From the data that follows, print exactly the lines starting at the one containing "if bool_decide (c = sep)" and ending at the one containing "EmptyString => Some EmptyString"; include both of them and nothing more.

------------

(* ===== verification/Url.v ===== *)
(** * [net/url]: the query of a request

    [url.ParseQuery] drops what it cannot read; [Values.Get] gives the first
    value of a key. *)
From S2P Require Import Prelude GoBase Text Json.

(** [strings.Cut]: before and after the first separator, and all of it when
    there is none. *)
Fixpoint Cut (sep : ascii) (s : string) : string * string :=
  match s with
  | EmptyString => (EmptyString, EmptyString)
  | String c s =>
      if bool_decide (c = sep) then (EmptyString, s)
      else let '(before, after) := Cut sep s in (String c before, after)
  end.

Fixpoint contains (c : ascii) (s : string) : bool :=
  match s with
  | EmptyString => false
  | String c' s => bool_decide (c' = c) || contains c s
  end.

(** [QueryUnescape]: [%XX] is a byte, [+] a space. *)
Fixpoint QueryUnescape (s : string) : option string :=
  match s with
  | EmptyString => Some EmptyString
  | String c s1 =>
      if bool_decide (c = "%"%char) then
        match s1 with
        | String h1 (String h2 s3) =>
            a ← hex_any h1; b ← hex_any h2; r ← QueryUnescape s3;
            Some (String (ascii_of_N (Z.to_N (a * 16 + b))) r)
        | _ => None
        end
      else
        r ← QueryUnescape s1;
        Some (String (if bool_decide (c = "+"%char) then " "%char else c) r)
  end.

(** The parts between ampersands, as the loop over them sees them: every part
    is at least a byte shorter. *)
Fixpoint split_query (fuel : nat) (query : string) : list string :=
  match fuel, query with
  | S fuel, String _ _ =>
      let '(part, rest) := Cut "&" query in part :: split_query fuel rest
  | _, _ => []
  end.

Definition parse_part (part : string) : option (string * string) :=
  if contains ";" part || bool_decide (part = EmptyString) then None
  else
    let '(key, value) := Cut "=" part in
    key ← QueryUnescape key; value ← QueryUnescape value; Some (key, value).

(** [URL.Query]. *)
Definition Query (raw : string) : list (string * string) :=
  omap parse_part (split_query (String.length raw) raw).

Definition values_Get (values : list (string * string)) (key : string) : string :=
  match filter (fun kv => kv.1 = key) values with
  | (_, v) :: _ => v
  | [] => EmptyString
  end.

Example query_get : values_Get (Query "a=1&route_id=%20or+ders&&x;y=2&bad=%zz&route_id=2") "route_id" = " or ders".
Proof. reflexivity. Qed.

------------

▸ Exercise answer:
      if bool_decide (c = sep) then (EmptyString, s)
      else let '(before, after) := Cut sep s in (String c before, after)
  end.

Fixpoint contains (c : ascii) (s : string) : bool :=
  match s with
  | EmptyString => false
  | String c' s => bool_decide (c' = c) || contains c s
  end.

(** [QueryUnescape]: [%XX] is a byte, [+] a space. *)
Fixpoint QueryUnescape (s : string) : option string :=
  match s with
  | EmptyString => Some EmptyString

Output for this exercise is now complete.